I’ve written previously about my desire to explore the use of web 2.0 in health and medicine. Two months ago, I created a page on the Highlight HEALTH Web Directory to index articles that discuss web 2.0 in health, fitness and medicine.
… Then I realized my mistake.
No blog. No RSS. Why was I writing articles on web 2.0 and not using the tools?
I alluded to this issue when I introduced The Highlight HEALTH Network, an aggregation of feeds from Highlight HEALTH and the Highlight HEALTH Web Directory.
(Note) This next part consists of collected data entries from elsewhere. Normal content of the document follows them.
(* ===== verification/AllocmanLevels.v ===== *)
(** The invariant of the allocation manager (Allocman.v), and why one level
    of calls keeps it if the level below does: [good], [level_up_good], and
    its two uses, [manager_good] for any allocators and [manager_enough],
    with a bound on the levels, for simple ones. *)
From S2P Require Import Prelude Cspacepath Interfaces Allocman.

(** ** Well-formedness *)

Section invariant.
Context {W : Type}.

Definition vec_ok {A} (v : vec A) : Prop :=
  0 <= v_count v <= v_size v /\ v_size v < word_size /\ Z.of_nat (length (v_array v)) = v_size v.

(** [size c] is the capacity of a chunk. *)
Definition reserve_ok {C E} (size : C -> Z) (r : reserve C E) : Prop :=
  r_num r = Z.of_nat (length (r_chunk r)) /\
  (r_num r < word_size /\ length (r_counts r) = length (r_chunk r) /\ length (r_chunks r) = length (r_chunk r)) /\
  forall i c, r_chunk r !! i = Some c -> exists k l, r_counts r !! i = Some k /\ r_chunks r !! i = Some l /\
    0 <= k <= size c /\ size c < word_size /\ Z.of_nat (length l) = size c.

Definition depths_ok (d : depths) : Prop :=
  is_word (cspace_alloc_depth d) /\ is_word (cspace_free_depth d) /\ is_word (utspace_alloc_depth d) /\
  is_word (utspace_free_depth d) /\ is_word (mspace_alloc_depth d) /\ is_word (mspace_free_depth d).

(** A program without faults of its own. *)
Inductive safe {A : Type} : prog W A -> Prop :=
  | safe_return a : safe (Return a)
  | safe_read k : (forall w, safe (k w)) -> safe (Read k)
  | safe_write w k : safe k -> safe (Write w k)
  | safe_mspace_alloc n k : (forall r, safe (k r)) -> safe (MspaceAlloc n k)
  | safe_mspace_free p n k : safe k -> safe (MspaceFree p n k)
  | safe_cspace_alloc k : (forall r, safe (k r)) -> safe (CspaceAlloc k)
  | safe_cspace_free p k : safe k -> safe (CspaceFree p k)
  | safe_utspace_alloc sz t p pa d k : (forall r, safe (k r)) -> safe (UtspaceAlloc sz t p pa d k)
  | safe_utspace_free c sz k : safe k -> safe (UtspaceFree c sz k).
Accordingly, I’m pleased to present Highlight HEALTH 2.0, a blog focused on following web 2.0 in health and medicine. My intention is to develop an article resource discussing social networks and health, and to catalog a series of reviews written by myself and guest writers, describing various health-focused social networks and what they have to offer. Since I believe health-focused social networks can affect patients the same as real-life social networks, offering the information as an additional resource to a web directory of quality health-related websites seemed appropriate.

People are connected to other people – their family, friends and co-workers – in what are called social networks. In its simplest form, a social network is a map made up of nodes representing individuals and the connections or ties between them (see figure at right). Even as late as 2004, social networks and collateral health effects were largely ignored in medical care and clinical trials [1]. However, more recently social networks have been gaining increasing attention in healthcare and medicine [2].